Work order:
Using the listing below, print the line that contains "rewrite (Hrank a" and each line after it, exactly as shown, through the final one.

Information shown:
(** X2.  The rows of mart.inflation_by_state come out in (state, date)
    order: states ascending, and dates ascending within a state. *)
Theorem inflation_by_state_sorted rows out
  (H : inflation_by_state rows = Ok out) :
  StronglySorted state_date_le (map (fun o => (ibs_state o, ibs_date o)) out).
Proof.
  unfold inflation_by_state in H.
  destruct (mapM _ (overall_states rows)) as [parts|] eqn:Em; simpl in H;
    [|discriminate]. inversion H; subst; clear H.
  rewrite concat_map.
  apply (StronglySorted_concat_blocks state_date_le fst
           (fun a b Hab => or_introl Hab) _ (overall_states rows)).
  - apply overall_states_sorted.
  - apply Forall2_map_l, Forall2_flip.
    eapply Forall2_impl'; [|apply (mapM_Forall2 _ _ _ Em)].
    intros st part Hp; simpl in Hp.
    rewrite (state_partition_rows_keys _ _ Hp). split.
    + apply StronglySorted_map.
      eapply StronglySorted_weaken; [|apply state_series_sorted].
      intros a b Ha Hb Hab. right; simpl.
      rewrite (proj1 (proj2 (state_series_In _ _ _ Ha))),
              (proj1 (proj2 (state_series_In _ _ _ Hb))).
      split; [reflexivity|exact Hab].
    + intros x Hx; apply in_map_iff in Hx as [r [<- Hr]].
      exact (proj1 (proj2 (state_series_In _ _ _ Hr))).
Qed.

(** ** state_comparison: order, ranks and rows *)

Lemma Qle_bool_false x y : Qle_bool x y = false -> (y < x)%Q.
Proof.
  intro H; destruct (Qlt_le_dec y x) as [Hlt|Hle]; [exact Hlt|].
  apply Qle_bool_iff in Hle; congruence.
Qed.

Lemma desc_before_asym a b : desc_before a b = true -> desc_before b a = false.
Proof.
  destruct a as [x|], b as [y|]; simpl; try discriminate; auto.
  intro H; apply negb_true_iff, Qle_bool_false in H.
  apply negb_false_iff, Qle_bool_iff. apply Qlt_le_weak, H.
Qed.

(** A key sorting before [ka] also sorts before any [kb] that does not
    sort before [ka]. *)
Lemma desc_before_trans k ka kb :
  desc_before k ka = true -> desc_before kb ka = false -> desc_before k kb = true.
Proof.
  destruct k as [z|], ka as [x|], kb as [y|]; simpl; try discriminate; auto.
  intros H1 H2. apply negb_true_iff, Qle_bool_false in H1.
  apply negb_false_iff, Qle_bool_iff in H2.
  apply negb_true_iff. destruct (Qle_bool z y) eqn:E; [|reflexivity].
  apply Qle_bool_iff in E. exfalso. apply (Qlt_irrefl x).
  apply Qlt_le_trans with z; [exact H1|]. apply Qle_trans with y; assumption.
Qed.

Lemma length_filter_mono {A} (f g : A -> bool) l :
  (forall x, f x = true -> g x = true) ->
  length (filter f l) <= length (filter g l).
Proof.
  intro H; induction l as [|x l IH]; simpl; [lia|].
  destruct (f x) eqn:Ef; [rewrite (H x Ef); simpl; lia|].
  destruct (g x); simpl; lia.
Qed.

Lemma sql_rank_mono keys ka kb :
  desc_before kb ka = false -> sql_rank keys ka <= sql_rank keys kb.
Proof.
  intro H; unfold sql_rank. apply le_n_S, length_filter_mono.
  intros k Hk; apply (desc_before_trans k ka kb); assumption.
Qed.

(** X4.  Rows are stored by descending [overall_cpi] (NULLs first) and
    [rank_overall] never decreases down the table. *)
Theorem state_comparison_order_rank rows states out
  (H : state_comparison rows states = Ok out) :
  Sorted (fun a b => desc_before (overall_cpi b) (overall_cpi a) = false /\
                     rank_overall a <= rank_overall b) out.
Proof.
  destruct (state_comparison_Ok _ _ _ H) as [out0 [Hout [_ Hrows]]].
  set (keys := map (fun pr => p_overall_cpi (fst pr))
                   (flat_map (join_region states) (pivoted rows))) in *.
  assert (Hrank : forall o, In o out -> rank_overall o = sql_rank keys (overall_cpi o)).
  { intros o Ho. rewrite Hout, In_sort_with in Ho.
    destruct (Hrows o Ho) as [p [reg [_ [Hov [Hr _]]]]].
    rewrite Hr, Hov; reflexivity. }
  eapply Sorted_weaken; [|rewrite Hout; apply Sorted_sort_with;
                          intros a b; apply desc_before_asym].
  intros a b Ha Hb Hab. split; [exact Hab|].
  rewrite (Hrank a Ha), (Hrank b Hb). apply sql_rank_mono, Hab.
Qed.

Solution to the problem:
  rewrite (Hrank a Ha), (Hrank b Hb). apply sql_rank_mono, Hab.
Qed.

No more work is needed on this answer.